Dynexan® Mundgel ist ein Oberflächenanästhetikum und enthält den Wirkstoff Lidocain, der die Schmerzempfindung unterdrückt. Die Empfindungen werden dabei in der Reihenfolge Schmerz, Kälte beziehungsweise Wärme, Berührung und Druck ausgeschaltet. Das Arzneimittel wird zur zeitweiligen, symptomatischen Behandlung von Schmerzen an Mundschleimhaut, Zahnfleisch und Lippen eingesetzt. Die Kundin Frau Marianne M. trägt eine Zahnprothese und erhält das Gel gegen Druckstellen im Mund, wie ihr Sohn auf Nachfrage berichtet. Seine Mutter habe schon öfters Probleme mit dem Zahnfleisch gehabt, bisher habe sie dann immer mit Salbeitee aus dem Garten gespült. Die Kundin kann bei Bedarf vier- bis achtmal täglich eine erbsengroße Menge Gel (dies entspricht etwa 4 mg Lidocain) mit einem Finger auf die betroffenen Schleimhautstellen auftragen und leicht einmassieren. Eine Gesamttagesdosis von 40 mg Lidocain (entspricht 2 g Gel) sollte sie nicht überschreiten. Wenngleich nach lokaler Anwendung die resorbierte Menge an Lidocain gering ist, können systemische Wirkungen bei stark traumatisierter Mukosa nicht völlig ausgeschlossen werden.

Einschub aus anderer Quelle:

Lemma VDESC_eta d o n :
  o = data_offset d → n = data_size d →
  mk_VDESC (next_desc d) (buf_addr d) (buf_size d) o n (control d) (hw_desc_buf d) = d.
Proof. intros -> ->. by destruct d. Qed.
Lemma VBUF_eta b n :
  n = buf_length b → mk_VBUF (desc_list b) (next_buf b) n (ctx b) = b.
Proof. intros ->. by destruct b. Qed.
Lemma nb_state_eta s m1 m2 :
  m1 = vbufs s → m2 = vdescs s →
  mk_nb_state (nb_ram s) m1 m2 (free_buf_head s) (nVbufNum s) (free_vdesc_head s) (bufQ s) = s.
Proof. intros -> ->. by destruct s. Qed.

Lemma adf_nbuf_push_head_run s buf b d len :
  nbuf_at s buf b d →
  adf_nbuf_push_head buf len s =
    Ok (u32 (buf_addr d + u16 (data_offset d - len)),
        s <| vdescs ::= <[desc_list b := d <| data_offset := u16 (data_offset d - len) |>
                                           <| data_size := u16 (data_size d + len) |>]> |>
          <| vbufs ::= <[buf := b <| buf_length := u16 (buf_length b + len) |>]> |>).
Proof. intros (Hb & Hd & _). unfold adf_nbuf_push_head. nb_run. reflexivity. Qed.

Lemma adf_nbuf_pull_head_run s buf b d len :
  nbuf_at s buf b d →
  adf_nbuf_pull_head buf len s =
    Ok (u32 (buf_addr d + u16 (data_offset d + len)),
        s <| vdescs ::= <[desc_list b := d <| data_offset := u16 (data_offset d + len) |>
                                           <| data_size := u16 (data_size d - len) |>]> |>
          <| vbufs ::= <[buf := b <| buf_length := u16 (buf_length b - len) |>]> |>).
Proof. intros (Hb & Hd & _). unfold adf_nbuf_pull_head. nb_run. reflexivity. Qed.

(** Stripping the bytes that were just pushed at the head of a buffer restores the
    whole buffer heap, for every length, and returns the old data pointer: the
    convention by which HTC adds its header on the way down and removes it in the
    send-done path. *)
Theorem adf_nbuf_push_pull_roundtrip s buf b d len :
  nbuf_at s buf b d →
  (adf_nbuf_push_head buf len ;; adf_nbuf_pull_head buf len) s =
    Ok (u32 (buf_addr d + data_offset d), s).
Proof.
  intros Hat. erewrite bind_ok by by apply adf_nbuf_push_head_run.
  destruct Hat as (Hb & Hd & Hlen & Hoff & Hsz).
  erewrite adf_nbuf_pull_head_run.
  2: { split_and!; cbn; [by simplify_map_eq|by simplify_map_eq|apply u16_range..]. }
  fields. rewrite u16_sub_add by done. rewrite !insert_insert_eq. do 2 f_equal.
  apply nb_state_eta; apply insert_id.
  - rewrite Hb. f_equal. symmetry. apply VBUF_eta. by apply u16_add_sub.
  - rewrite Hd. f_equal. symmetry. apply VDESC_eta; [done|by apply u16_add_sub].
Qed.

Daher darf das Arzneimittel bei schweren Störungen des Reizbildungs- und Reizleitungssystems am Herzen, akuter dekompensierter Herzinsuffizienz oder schwerer Nieren- oder Lebererkrankungen nur mit besonderer Vorsicht angewendet werden.

Sehr selten treten als unerwünschte Wirkungen lokale allergische und nichtallergische Reaktionen auf.

Auch noch wichtig

Schmerzende Druckstellen im Mund sind vor allem in der Eingewöhnungsphase an eine neue Zahnprothese keine Seltenheit. Aber auch nach längerer Tragezeit kann eine Prothese durch eine altersbedingte Rückbildung des Kiefers plötzlich Beschwerden verursachen. Stellt sich nach einigen Tagen kein angenehmes und schmerzfreies Tragegefühl ein, muss der Zahnersatz durch den Zahnarzt angepasst werden.

Wegen des Gehalts an Pfefferminz- und Krauseminzöl in Dynexan® Mundgel dürfen Patienten mit Asthma bronchiale oder anderen Atemwegserkrankungen und Kinder bis zu drei Jahren das Arzneimittel nur nach ärztlicher Rücksprache anwenden. Durch ätherische Öle können bei entsprechend sensibilisierten Personen Überempfindlichkeitsreaktionen, einschließlich Atemnot, ausgelöst werden.

Darf´s ein bisschen mehr sein?

  • Die Kundin sollte bei der Ernährung scharfe und saure Speisen meiden. Auch saure Lutschbonbons und Vitamin-C-haltige Produkte können die Beschwerden an der Mundschleimhaut verstärken.
  • Das Spülen mit Salbei- oder Kamillentee kann die Patientin fortführen, da eine Anwendung die Beschwerden lindern kann. Sie sollte jedoch einen ausreichenden Zeitabstand zum Auftragen des Mundgels einhalten. 
  • Allgemein ist eine regelmäßige und effektive Prothesenreinigung mit Zahn-/Prothesenbürste und Zahnpasta (oder flüssiger Handseife und handwarmem Wasser) zur Entfernung grober Beläge wichtig. Am besten nach jeder Mahlzeit, mindestens jedoch zweimal täglich. Zusätzlich empfiehlt sich die Anwendung spezieller Reinigungstabs.